(** X3.  Whatever [GetBackend] returns, it leaves the configuration of the
    router alone, removes no backend, adds at most one, and keeps the target
    and the [Alive] flag of every backend at its position. *)
Theorem GetBackend_frame (ber ber' : BackendRouter) (r : result nat) :
  GetBackend url_Parse ber = Return (ber', r) →
  host ber' = host ber ∧ port ber' = port ber ∧ maxBackends ber' = maxBackends ber ∧
  acceptedPaths ber' = acceptedPaths ber ∧ acceptedHeaders ber' = acceptedHeaders ber ∧
  (length (backends ber) ≤ length (backends ber') ≤ S (length (backends ber)))%nat ∧
  ∀ i be, backends ber !! i = Some be →
    ∃ be', backends ber' !! i = Some be' ∧ url be' = url be ∧ Alive be' = Alive be.
Proof.
  unfold GetBackend. destruct (firstSpare (backends ber)) as [index|] eqn:Hs.
  - intros [= <- <-]. simpl. rewrite length_alter. split_and!; [done..|lia|lia|].
    intros i be Hi. destruct (decide (i = index)) as [->|Hne].
    + exists (set_InUse true be). by rewrite list_lookup_alter_eq, Hi.
    + exists be. by rewrite list_lookup_alter_ne.
  - case_match.
    + unfold NewBackend. destruct (url_Parse (target ber)); simpl; [|done].
      intros [= <- <-]. simpl. rewrite length_app. simpl.
      split_and!; [done..|lia|lia|].
      intros i be Hi. exists be. split; [by apply lookup_app_l_Some|done].
    + intros [= <- <-]. split_and!; [done..|lia|lia|]. eauto.
Qed.

(** X4.  A pool whose backends all point at the target of their router,
    ["http://host:port"] as [url.Parse] reads it, stays so through
    [GetBackend], and the backend that is handed out points there. *)
Theorem GetBackend_on_target (ber ber' : BackendRouter) (index : nat) :
  on_target url_Parse ber →
  GetBackend url_Parse ber = Return (ber', Ok index) →
  on_target url_Parse ber' ∧
  ∃ be, backends ber' !! index = Some be ∧ url_Parse (target ber) = Some (url be).
Proof.
  unfold on_target, GetBackend. intros Hon.
  destruct (firstSpare (backends ber)) as [i|] eqn:Hs.
  - intros [= <- <-]. destruct (firstSpare_Some _ _ Hs) as (b & Hb & _). split.
    + intros j be. simpl. destruct (decide (j = i)) as [->|Hne].
      * rewrite list_lookup_alter_eq, Hb. simpl. intros [= <-]. exact (Hon i b Hb).
      * rewrite list_lookup_alter_ne by done. exact (Hon j be).
    + exists (set_InUse true b). simpl. rewrite list_lookup_alter_eq, Hb.
      split; [done|]. exact (Hon i b Hb).
  - case_match; [|done]. unfold NewBackend.
    destruct (url_Parse (target ber)) as [u|] eqn:Hu; simpl; [|done].
    intros [= <- <-]. split.
    + intros j be. change (target (set_backends ber _)) with (target ber).
      rewrite Hu. simpl. intros [Hj|[_ Hj]]%lookup_app_Some.
      * exact (Hon j be Hj).
      * destruct (j - length (backends ber))%nat; [|done]. by injection Hj as <-.
    + exists (mkBackend u false false). split; [|done]. simpl.
      by rewrite lookup_app_r, Nat.sub_diag by lia.
Qed.

Lemma GetBackend_times_add (n k : nat) (ber ber1 ber2 : BackendRouter)
    (rs1 rs2 : list (result nat)) :
  GetBackend_times url_Parse n ber = Return (ber1, rs1) →
  GetBackend_times url_Parse k ber1 = Return (ber2, rs2) →
  GetBackend_times url_Parse (n + k) ber = Return (ber2, (rs1 ++ rs2)%list).
Proof.
  revert ber rs1. induction n as [|n IHn]; intros ber rs1; simpl.
  - by intros [= <- <-].
  - destruct (GetBackend url_Parse ber) as [[b r]|] eqn:HG; simpl; [|done].
    destruct (GetBackend_times url_Parse n b) as [[b' rs]|] eqn:HT; simpl; [|done].
    intros [= <- <-] Hk. by rewrite (IHn _ _ HT Hk).
Qed.

(** X5.  An empty-handed pool stays so: once [GetBackend] has returned its
    error, every later call on the router returns the same error and the
    router never changes again. *)
Theorem GetBackend_error_forever (ber ber' : BackendRouter) (e : error) (n : nat) :
  GetBackend url_Parse ber = Return (ber', Err e) →
  GetBackend_times url_Parse n ber' = Return (ber, replicate n (Err ErrNoBackend)).
Proof.
  intros HG. pose proof HG as (-> & -> & _)%GetBackend_Err_inv.
  by apply GetBackend_times_stuck.
Qed.

(** X6.  The bound that the pool keeps: a pool that holds at most
    [maxBackends + 1] backends still does after any number of calls, and
    the pool of a new router never holds more than [maxBackends + 1]
    backends (none when [maxBackends] is negative). *)
Theorem GetBackend_times_bound (n : nat) (ber ber' : BackendRouter) (rs : list (result nat)) :
  GetBackend_times url_Parse n ber = Return (ber', rs) →
  (Z.of_nat (length (backends ber)) ≤ Z.max 0 (maxBackends ber + 1))%Z →
  maxBackends ber' = maxBackends ber ∧
  (Z.of_nat (length (backends ber')) ≤ Z.max 0 (maxBackends ber + 1))%Z.
Proof.
  revert ber rs. induction n as [|n IHn]; intros ber rs; simpl.
  - by intros [= <- <-].
  - destruct (GetBackend url_Parse ber) as [[b r]|] eqn:HG; simpl; [|done].
    destruct (GetBackend_times url_Parse n b) as [[b' rs']|] eqn:HT; simpl; [|done].
    intros [= <- <-] Hle.
    assert (maxBackends b = maxBackends ber ∧
            (Z.of_nat (length (backends b)) ≤ Z.max 0 (maxBackends ber + 1))%Z)
      as [Hm Hb].
    { revert HG. unfold GetBackend. destruct (firstSpare (backends ber)).
      - intros [= <- <-]. simpl. by rewrite length_alter.
      - destruct (Z.leb_spec (Z.of_nat (length (backends ber))) (maxBackends ber)).
        + unfold NewBackend. destruct (url_Parse (target ber)); simpl; [|done].
          intros [= <- <-]. simpl. rewrite length_app. simpl. lia.
        + by intros [= <- <-]. }
    destruct (IHn b rs' HT) as [Hm' Hb']; [by rewrite Hm|].
    rewrite Hm in Hm', Hb'. done.
Qed.

Lemma GetBackend_pair (ber : BackendRouter) (u : URL) (k : nat) :
  url_Parse (target ber) = Some u →
  backends ber = replicate k (mkBackend u false true) →
  (Z.of_nat k ≤ maxBackends ber)%Z →
  GetBackend_times url_Parse 2 ber =
    Return (set_backends ber (replicate (S k) (mkBackend u false true)), [Ok k; Ok k]).
Proof.
  intros Hu Hbs Hle.
  assert (firstSpare (replicate k (mkBackend u false true)) = None) as Hnone.
  { apply firstSpare_None_iff. by intros i be [-> _]%lookup_replicate. }
  assert (firstSpare (replicate k (mkBackend u false true) ++ [mkBackend u false false])
          = Some k) as Hsome.
  { apply (firstSpare_lowest _ _ (mkBackend u false false)); [|done|].
    - by rewrite lookup_app_r, length_replicate, Nat.sub_diag by (rewrite length_replicate; lia).
    - intros j be' Hlt. rewrite lookup_app_l by (rewrite length_replicate; lia).
      by intros [-> _]%lookup_replicate. }
  assert (GetBackend url_Parse ber =
          Return (set_backends ber
                    (replicate k (mkBackend u false true) ++ [mkBackend u false false]),
                  Ok k)) as H1.
  { unfold GetBackend. rewrite Hbs, Hnone, length_replicate.
    destruct (Z.leb_spec (Z.of_nat k) (maxBackends ber)); [|lia].
    unfold NewBackend. by rewrite Hu. }
  assert (GetBackend url_Parse
            (set_backends ber
               (replicate k (mkBackend u false true) ++ [mkBackend u false false])) =
          Return (set_backends ber (replicate (S k) (mkBackend u false true)), Ok k)) as H2.
  { unfold GetBackend. cbn [backends set_backends]. rewrite Hsome.
    rewrite replicate_S_end.
    rewrite alter_app_r_alt by (rewrite length_replicate; lia).
    by rewrite length_replicate, Nat.sub_diag. }
  cbn [GetBackend_times]. rewrite H1. cbn [bind]. rewrite H2. done.
Qed.

Lemma GetBackend_pairs (n : nat) (ber : BackendRouter) (u : URL) (k : nat) :
  url_Parse (target ber) = Some u →
  backends ber = replicate k (mkBackend u false true) →
  (Z.of_nat (k + n) ≤ maxBackends ber + 1)%Z →
  GetBackend_times url_Parse (2 * n) ber =
    Return (set_backends ber (replicate (k + n) (mkBackend u false true)), twice_each k n).
Proof.
  revert ber k. induction n as [|n IHn]; intros ber k Hu Hbs Hle.
  - simpl. rewrite Nat.add_0_r, <- Hbs. by destruct ber.
  - replace (2 * S n)%nat with (2 + 2 * n)%nat by lia.
    apply (GetBackend_times_add 2 (2 * n) ber
             (set_backends ber (replicate (S k) (mkBackend u false true)))
             _ [Ok k; Ok k] (twice_each (S k) n)).
    + apply GetBackend_pair; [done..|lia].
    + rewrite (IHn _ (S k)); [|done|done|cbn [maxBackends set_backends]; lia].
      replace (S k + n)%nat with (k + S n)%nat by lia. done.
Qed.

(** X7.  How long a new router lasts.  With [maxBackends = m ≥ 0] and a
    target that parses, the first [2 * (m + 1)] calls of [GetBackend] all
    succeed: they make [m + 1] backends and hand each one out twice, once
    when it is made and once more; every call after that returns the
    error. *)
Theorem GetBackend_new_router_lifetime (host : string) (port : Z)
    (acceptedHeaders : gmap string string) (acceptedPaths : gmap string bool)
    (m : nat) (u : URL) (n : nat) :
  let ber := NewBackendRouter host port acceptedHeaders acceptedPaths (Z.of_nat m) in
  let full := set_backends ber (replicate (S m) (mkBackend u false true)) in
  url_Parse (target ber) = Some u →
  GetBackend_times url_Parse (2 * S m) ber = Return (full, twice_each 0 (S m)) ∧
  GetBackend_times url_Parse n full = Return (full, replicate n (Err ErrNoBackend)).
Proof.
  intros ber full Hu.
  assert (GetBackend url_Parse full = Return (full, Err ErrNoBackend)) as Hfull.
  { apply GetBackend_exhausted.
    - unfold full. cbn [backends set_backends]. apply firstSpare_None_iff.
      by intros i be [-> _]%lookup_replicate.
    - unfold full, ber. cbn [backends maxBackends set_backends NewBackendRouter].
      rewrite length_replicate. lia. }
  split.
  - apply (GetBackend_pairs (S m) ber u 0); [done|done|simpl; lia].
  - by apply GetBackend_times_stuck.
Qed.

End Pool.

Lemma GetBackend_first_free_witness :
  backends Run.groupA3 !! 1%nat = Some (Run.be false) ∧
  GetBackend ctl_Parse Run.groupA3 =
    Return (set_backends Run.groupA3
              (<[1%nat := set_InUse true (Run.be false)]> (backends Run.groupA3)), Ok 1%nat).
Proof.
  split; [reflexivity|].
  apply (GetBackend_first_free ctl_Parse Run.groupA3 1 (Run.be false)).
  - reflexivity.
  - reflexivity.
  - intros [|j] be' Hlt; [|lia]. simpl. intros [= <-]. reflexivity.
Defined.

Lemma GetBackend_frame_witness :
  GetBackend ctl_Parse Run.groupA2 = Return (Run.groupA3, Ok 1%nat) ∧
  host Run.groupA3 = host Run.groupA2 ∧ port Run.groupA3 = port Run.groupA2 ∧
  maxBackends Run.groupA3 = maxBackends Run.groupA2 ∧
  acceptedPaths Run.groupA3 = acceptedPaths Run.groupA2 ∧
  acceptedHeaders Run.groupA3 = acceptedHeaders Run.groupA2 ∧
  (length (backends Run.groupA2) ≤ length (backends Run.groupA3)
     ≤ S (length (backends Run.groupA2)))%nat ∧
  ∀ i be, backends Run.groupA2 !! i = Some be →
    ∃ be', backends Run.groupA3 !! i = Some be' ∧ url be' = url be ∧ Alive be' = Alive be.
Proof.
  split; [reflexivity|].
  apply (GetBackend_frame ctl_Parse Run.groupA2 Run.groupA3 (Ok 1%nat)).
  reflexivity.
Defined.

Lemma GetBackend_on_target_witness :
  on_target ctl_Parse Run.groupA2 ∧
  GetBackend ctl_Parse Run.groupA2 = Return (Run.groupA3, Ok 1%nat) ∧
  on_target ctl_Parse Run.groupA3 ∧
  ∃ be, backends Run.groupA3 !! 1%nat = Some be ∧
        ctl_Parse (target Run.groupA2) = Some (url be).
Proof.
  assert (on_target ctl_Parse Run.groupA2) as Hon.
  { intros [|i] be; simpl; [|done]. intros [= <-]. reflexivity. }
  split; [exact Hon|]. split; [reflexivity|].
  apply (GetBackend_on_target ctl_Parse Run.groupA2 Run.groupA3 1 Hon). reflexivity.
Defined.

────────

Activity: Show, from the records above, every line that includes "exact".

Response to this exercise:
      * rewrite list_lookup_alter_eq, Hb. simpl. intros [= <-]. exact (Hon i b Hb).
      * rewrite list_lookup_alter_ne by done. exact (Hon j be).
      split; [done|]. exact (Hon i b Hb).
      * exact (Hon j be Hj).
  split; [exact Hon|]. split; [reflexivity|].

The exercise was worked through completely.